In questo viaggio, Matteo sente la gioia del vivere che non nasce dalla coincidenza tra le nostre aspettative e le variabili della vita, ma da come la ricerca dei riferimenti nella vita e Dio per primo, mi permettano di conoscermi e realizzarmi. «Come ho già detto e ripetuto sono cresciuto dentro veramente molto. Sballottolato qui e là non ho mai perso la gioia di vivere. Sì, la gioia di vivere. Vivere la vita, perché la vita è bella!».
Questo ci lascia comprendere che la gioia di Matteo sia tutt’altro che spensieratezza senza problemi. È un’evidenza chiarissima della sua storia personale! «Che gioia. A causa della sofferenza potrei morire da un giorno all’altro, ma non ho paura. Non ho niente con me se non l’amore di chi soffre come me, e soprattutto quello di Cristo. Sono il più povero sulla Terra, eppure mi sento il più ricco».
E oltre alla sofferenza fisica Matteo è consapevole di dover fare i conti con la complessità del suo mondo interiore che porta con sé tante incertezze e dubbi: «Mi sembra di essere nella nebbia; posso vedere il mio futuro solo passo passo. I tanti dubbi sono poi squarciati qua e là da fulmini di certezze. Ecco la mia speranza, ecco la mia certezza: sei Tu Signore, stammi vicino!».
E c’è una vetta che lo attende. Lui può solo camminare, perseverare, continuare a salire. Quella visione, quella meta non la realizzata lui. Suo è solo il cammino, la meta è di Dio, è Dio! «Non c’è giorno in cui non pensi a Lui ed ai progetti che ha preparato per noi. Mi piacerebbe tanto riuscire a capire la mia strada, non come un banale oroscopo, ma per cercare di non contrastare mai il Suo piano con me. Il tempo passa è sto crescendo… e sono contento di vivere così. Il Signore è vicino a chi lo cerca!

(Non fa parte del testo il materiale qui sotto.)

(** ** Rebuilding from the flattened forest *)

(** X23: the pre-order listing [flattenTree (buildTree C)] of a
    well-formed collection puts parents first.  Building the forest
    again from it gives the forest of [C] up to the [depth] fields, which
    now hold the distance from the root at every node; the listing is
    unchanged, so that a further round trip returns the same forest. *)
Theorem rebuild_from_listing (getTime : string -> option Z) (C : list Comment) :
  well_formed C = true ->
  exists forest forest',
    buildTree getTime C = Some forest /\
    parents_first (flattenTree forest) = true /\
    buildTree getTime (flattenTree forest) = Some forest' /\
    List.map erase_depth forest' = List.map erase_depth forest /\
    forallb (depth_is_distance 0) forest' = true /\
    flattenTree forest' = flattenTree forest /\
    buildTree getTime (flattenTree forest') = Some forest'.
Proof.
  intros Hwf. pose proof (well_formed_unfold C Hwf) as [Hnd Hac].
  pose proof (listing_perm getTime C Hnd Hac) as HP.
  pose proof (well_formed_perm C _ HP Hwf) as Hwf'.
  pose proof (listing_parents_first getTime C Hnd Hac) as Hpf.
  destruct (forest_depths getTime _ Hwf' Hpf) as [B' Hd].
  pose proof (forest_listing getTime C Hnd Hac) as He.
  do 2 eexists. split; [now apply buildTree_spec|].
  rewrite flattenTree_forest.
  split; [exact Hpf|]. split; [exact B'|]. split; [exact He|].
  split; [exact Hd|].
  assert (Hf : flattenTree
                 (List.map
                    (tree getTime
                       (flat_map (pre getTime C (length C)) (roots_of getTime C))
                       (length
                          (flat_map (pre getTime C (length C)) (roots_of getTime C))))
                    (roots_of getTime
                       (flat_map (pre getTime C (length C)) (roots_of getTime C))))
               = flat_map (pre getTime C (length C)) (roots_of getTime C)).
  { rewrite <- flattenTree_erase_depth, He, flattenTree_erase_depth.
    apply flattenTree_forest. }
  split; [exact Hf|]. rewrite Hf. exact B'.
Qed.

Lemma rebuild_from_listing_witness :
  exists forest forest',
    buildTree JsDate.getTime Samples.youngest_first = Some forest /\
    parents_first (flattenTree forest) = true /\
    buildTree JsDate.getTime (flattenTree forest) = Some forest' /\
    List.map erase_depth forest' = List.map erase_depth forest /\
    forallb (depth_is_distance 0) forest' = true /\
    flattenTree forest' = flattenTree forest /\
    buildTree JsDate.getTime (flattenTree forest') = Some forest'.
Proof.
  apply (rebuild_from_listing JsDate.getTime Samples.youngest_first).
  vm_compute; reflexivity.
Defined.

(** X24: on every collection with unique ids [buildTree] returns.  The
    forest holds exactly the comments whose chain of parents ends, each
    once; a comment on a parent cycle, or below one, is in no tree, so
    that the forest has fewer nodes than the collection has comments. *)
Theorem buildTree_drops_cycles (getTime : string -> option Z) (C : list Comment) :
  unique_ids C = true ->
  exists forest,
    buildTree getTime C = Some forest /\
    Permutation (flattenTree forest) (List.filter (grounded C) C) /\
    countNodes forest = length (List.filter (grounded C) C) /\
    forall cyc x,
      parent_cycle C cyc = true -> In x cyc ->
      ~ In x (flattenTree forest) /\ (countNodes forest < length C)%nat.
Proof.
  intros Hu.
  assert (Hnd : List.NoDup (List.map id C)).
  { apply bool_decide_eq_true in Hu.
    induction Hu; constructor; [|assumption]. now rewrite <- list_elem_of_In. }
  pose proof (forest_grounded getTime C Hnd) as Hperm.
  eexists. split; [now apply buildTree_unique|]. split; [exact Hperm|].
  assert (Hcount : countNodes (List.map (tree getTime C (length C))
                                 (roots_of getTime C))
                   = length (List.filter (grounded C) C)).
  { rewrite countNodes_flattenTree. now apply Permutation_length. }
  split; [exact Hcount|].
  intros cyc x Hcyc Hx.
  pose proof (parent_cycle_not_grounded C cyc x Hcyc Hx) as Hg.
  destruct (parent_cycle_spec C cyc x Hcyc Hx) as (HxC & _).
  split.
  - intros Hin. apply (Permutation_in _ Hperm), filter_In in Hin as [_ Hin].
    congruence.
  - rewrite Hcount. now apply (filter_length_lt (grounded C) C x).
Qed.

Credo quindi che l’obiettivo principale di ognuno sia proprio la ricerca di Dio, sperando di arrivare un giorno alla Sua presenza». «Voglio scalare il tuo monte, tra petali e spine, per arrivare un giorno alla vetta; dove non esiste né peccato né sofferenza, ma solo il Tuo Amore Infinito. Eccomi, arrivo!».